Les cas d’agressions sexuelles en nette hausse

Nations unies — L’ONU a recensé l’an dernier 69 cas d’agressions sexuelles qui auraient été commises par ses Casques bleus, davantage qu’en 2014 et concentrés sur deux pays : la République centrafricaine et la République démocratique du Congo (RDC).

Selon un rapport annuel du secrétaire général de l’ONU, Ban Ki-moon, c’est « une nette augmentation » par rapport à 2014 (52 cas), et davantage aussi qu’en 2013 (66).

Le rapport recommande de créer des cours martiales in situ pour juger les coupables et de prendre les empreintes génétiques de Casques bleus.

« La hausse du nombre d’accusations est très inquiétante », souligne une copie du document obtenue par l’AFP.

Sur les 69 cas d’accusations d’agressions ou d’exploitation sexuelles, 38 (55 %) ont été enregistrés dans deux des 16 missions de maintien de la paix de l’ONU dans le monde : 22 en Centrafrique et 16 en RDC.

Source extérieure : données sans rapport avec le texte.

(** * hvac: the Active Directory secrets-engine client

    A shallow embedding of [hvac/api/secrets_engines/active_directory.py].
    Every method of the [ActiveDirectory] class builds a request path and,
    for POST, a JSON body, hands them to the adapter ([self._adapter]) and
    returns what the adapter returns.  The embedding keeps

    - Python values and dicts ([value], [gmap string value]);
    - the calling convention of a bound method (positional arguments,
      keyword arguments, defaults, [*args], [**kwargs]);
    - the class namespace, in which a later [def] rebinds an earlier one;
    - the adapter as an explicit collaborator, run in a state-and-exception
      monad whose state also records the requests handed to the adapter. *)

From Stdlib Require Import Ascii.
From stdpp Require Import gmap strings list fin_maps.

(** ** Python values *)

#[warnings="-register-all"]
Inductive value : Type :=
  | VNone
  | VBool (b : bool)
  | VInt (n : Z)
  | VStr (s : string)
  | VList (items : list value).

#[global] Instance value_inhabited : Inhabited value := populate VNone.

(** [v is None] *)
Definition is_none (v : value) : bool :=
  match v with VNone => true | _ => false end.

(** [d.update(other)]: every key of [other] is (re)bound in [d]. *)
Definition update (d other : gmap string value) : gmap string value := other ∪ d.

(** A dict display [{k1: v1, ..., kn: vn}]: the items are stored from left
    to right, a repeated key keeps the last value. *)
Definition dict (items : list (string * value)) : gmap string value :=
  foldl (λ d kv, <[kv.1 := kv.2]> d) ∅ items.

(** ** Exceptions *)

Inductive builtin : Type :=
  | TypeError
  | AttributeError
  | IndexError
  | KeyError
  | ValueError.
Definition class_eqb (a b : exn_class) : bool :=
  match a, b with
  | Exception, Exception | ValueError, ValueError | TypeError, TypeError
  | KeyError, KeyError | AttributeError, AttributeError
  | JSONDecodeError, JSONDecodeError | InvalidTokenError, InvalidTokenError
  | ExpiredSignatureError, ExpiredSignatureError | ClientError, ClientError => true
  | _, _ => false
  end.

(** Direct base class: [json.JSONDecodeError] derives from [ValueError],
    [jwt.ExpiredSignatureError] from [jwt.InvalidTokenError]; everything
    derives from [Exception]. *)
Definition base_class (c : exn_class) : option exn_class :=
  match c with
  | Exception => None
  | JSONDecodeError => Some ValueError
  | ExpiredSignatureError => Some InvalidTokenError
  | _ => Some Exception
  end.

Fixpoint subclass_upto (depth : nat) (c d : exn_class) : bool :=
  class_eqb c d ||
  match depth with
  | O => false
  | S depth' =>
      match base_class c with
      | Some b => subclass_upto depth' b d
      | None => false
      end
  end.

(** [isinstance(e, d)], which is what an [except d:] clause tests. *)
Definition isinstance (e : exn) (d : exn_class) : bool :=
  subclass_upto 3 (exn_cls e) d.

(** ** Type names, as they appear in the interpreter's messages *)
Definition type_name (v : value) : string :=
  match v with
  | VNone => "NoneType"
  | VBool _ => "bool"
  | VInt _ => "int"
  | VFloat _ => "float"
  | VDecimal _ => "decimal.Decimal"
  | VStr _ => "str"
  | VList _ => "list"
  | VDict _ => "dict"
  end.

(** ** Subscription, [.get] and [in]

    [obj[key]] for a string key. *)
Definition subscript (obj : value) (key : string) : exn + value :=
  match obj with
  | VDict d =>
      match dict_get d key with
      | Some v => inr v
      | None => inl (Exn KeyError ("'" ++ key ++ "'"))
      end
  | VStr _ =>
      inl (Exn TypeError "string indices must be integers, not 'str'")
  | VList _ =>
      inl (Exn TypeError "list indices must be integers or slices, not str")
  | _ =>
      inl (Exn TypeError
             ("'" ++ type_name obj ++ "' object is not subscriptable"))
  end.

(** [obj.get(key, default)] *)
Definition method_get (obj : value) (key : string) (default : value)
  : exn + value :=
  match obj with
  | VDict d =>
      match dict_get d key with
      | Some v => inr v
      | None => inr default
      end
  | _ =>
      inl (Exn AttributeError
             ("'" ++ type_name obj ++ "' object has no attribute 'get'"))
  end.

Dans 19 cas au moins, les victimes étaient des mineurs.

En tout, des soldats ou policiers de 21 pays sont mis en cause, avec en tête la RDC (sept cas), le Maroc et l’Afrique du Sud (quatre cas).

Suivent le Cameroun, le Congo-Brazzaville, le Rwanda et la Tanzanie (trois cas chacun). Bénin, Burkina Faso, Burundi, Canada, Gabon sont concernés par 2 cas chacun.

Neuf autres pays ont à déplorer un cas d’agression ou d’exploitation sexuelle présumées (Allemagne, Ghana, Madagascar, Moldavie, Niger, Nigeria, Sénégal, Slovaquie, Togo).

C’est la première fois que l’ONU nomme ainsi tous les pays dont sont originaires les Casques bleus soupçonnés.

La réputation de ses soldats de la paix a été ternie depuis des mois par toute une série de scandales de viols et autres agressions sexuelles, notamment en Centrafrique où l’ONU a déployé 12 000 hommes en 2014.